The Morning Glory Funeral Home scandal took place at the Howell Morning Glory Chapel in Jacksonville, Florida, in 1988, and involved improper disposal and burial of bodies by the funeral home's owner, Lewis J. Howell. Investigation eventually revealed bodies stacked in the funeral home without preservation or refrigeration and multiple bodies buried inside single caskets.

==Investigation==
The scandal first came to light June 7, 1988, when a number of decomposing bodies were found inside the funeral home. Conflicting reports state the bodies were discovered June 6, and reported on the 8th. A total of 36 bodies, including one fetus and three sets of body parts, were uncovered inside the building.

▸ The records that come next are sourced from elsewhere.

(** The draw 1 - 2^-52 makes the clock-sequence digit a "c": 8 + 4r rounds
    up to 12. *)
Example w3cTraceId_clock_c :
  let r : Q := (1 - (1 # 2 ^ 52))%Q in
  (0 <= r)%Q ∧ (r < 1)%Q ∧
  hexAt (toInt32 (add (ofZ 8) (mul (Finite r) (ofZ 4)))) = "c" ∧
  (w3cTraceId (fun _ => r) 0).1 = "ffffffffffff4fffcfffffffffffffff".
Proof. cbv zeta. split; [done|]. split; [done|]. split; by vm_compute. Qed.
End TraceId.

(** The theorem of X7 when every draw is one half. *)
Lemma w3cTraceId_valid_witness :
  ∃ id,
    w3cTraceId (fun _ => 1 # 2)%Q 0 = (id, (0 + 5)%nat) ∧
    String.length id = 32%nat ∧
    allHex id = true ∧
    String.get 12 id = Some "4"%char ∧
    (∃ c, String.get 16 id = Some c ∧ c ∈ ["8"; "9"; "a"; "b"; "c"]%char) ∧
    isValidW3CId id = true.
Proof. apply (w3cTraceId_valid (fun _ => 1 # 2)%Q 0); done. Defined.

Section Random32.
Variable Math_random : nat → Q.

(** X6: whatever [Math.random] draws, [random32] returns an integer of
    [-2^31, 2^31) and [randomu32] one of [0, 2^32), each with one draw. *)
Theorem random32_range (draws : nat) :
  (- 2 ^ 31 ≤ (random32 Math_random draws).1 < 2 ^ 31 ∧
   (random32 Math_random draws).2 = S draws) ∧
  (0 ≤ (randomu32 Math_random draws).1 < 2 ^ 32 ∧
   (randomu32 Math_random draws).2 = S draws).
Proof.
  unfold randomu32, random32. cbn [fst snd].
  pose proof (toInt32_range (mul (ofZ 4294967296) (Finite (Math_random draws)))).
  lia.
Qed.
End Random32.
End TraceIdFacts.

Most of the corpses were stacked in a closet, and some had been in the building for as long as a decade.

Later, three caskets buried by the funeral home at Hillside Cemetery, a "pauper's cemetery" where the city's indigent population are buried, were exhumed and found to contain a total of eight bodies and "a bag of mixed bones". The case was investigated by the Duval County Medical Examiner's Office, headed by Chief Medical Examiner Peter Lipkovic.

==Conviction and sentencing==
Howell was convicted of felony grand theft for accepting money for funerals that were not performed. He was sentenced to one year in prison, but he served only 23/4 months and was released in February 1989.

==Reaction==
The incident led to a tightening of Florida's regulation of the funeral industry.

The case was featured in the Season 3 episode "A Deadly Business" of the cable television documentary series Dr. G: Medical Examiner. Dr. Jan Garavaglia, the star of the series, had recently taken her first post-fellowship job as an associate medical examiner with the Duval County Medical Examiner's Office, and the episode detailed her role in the extensive investigation.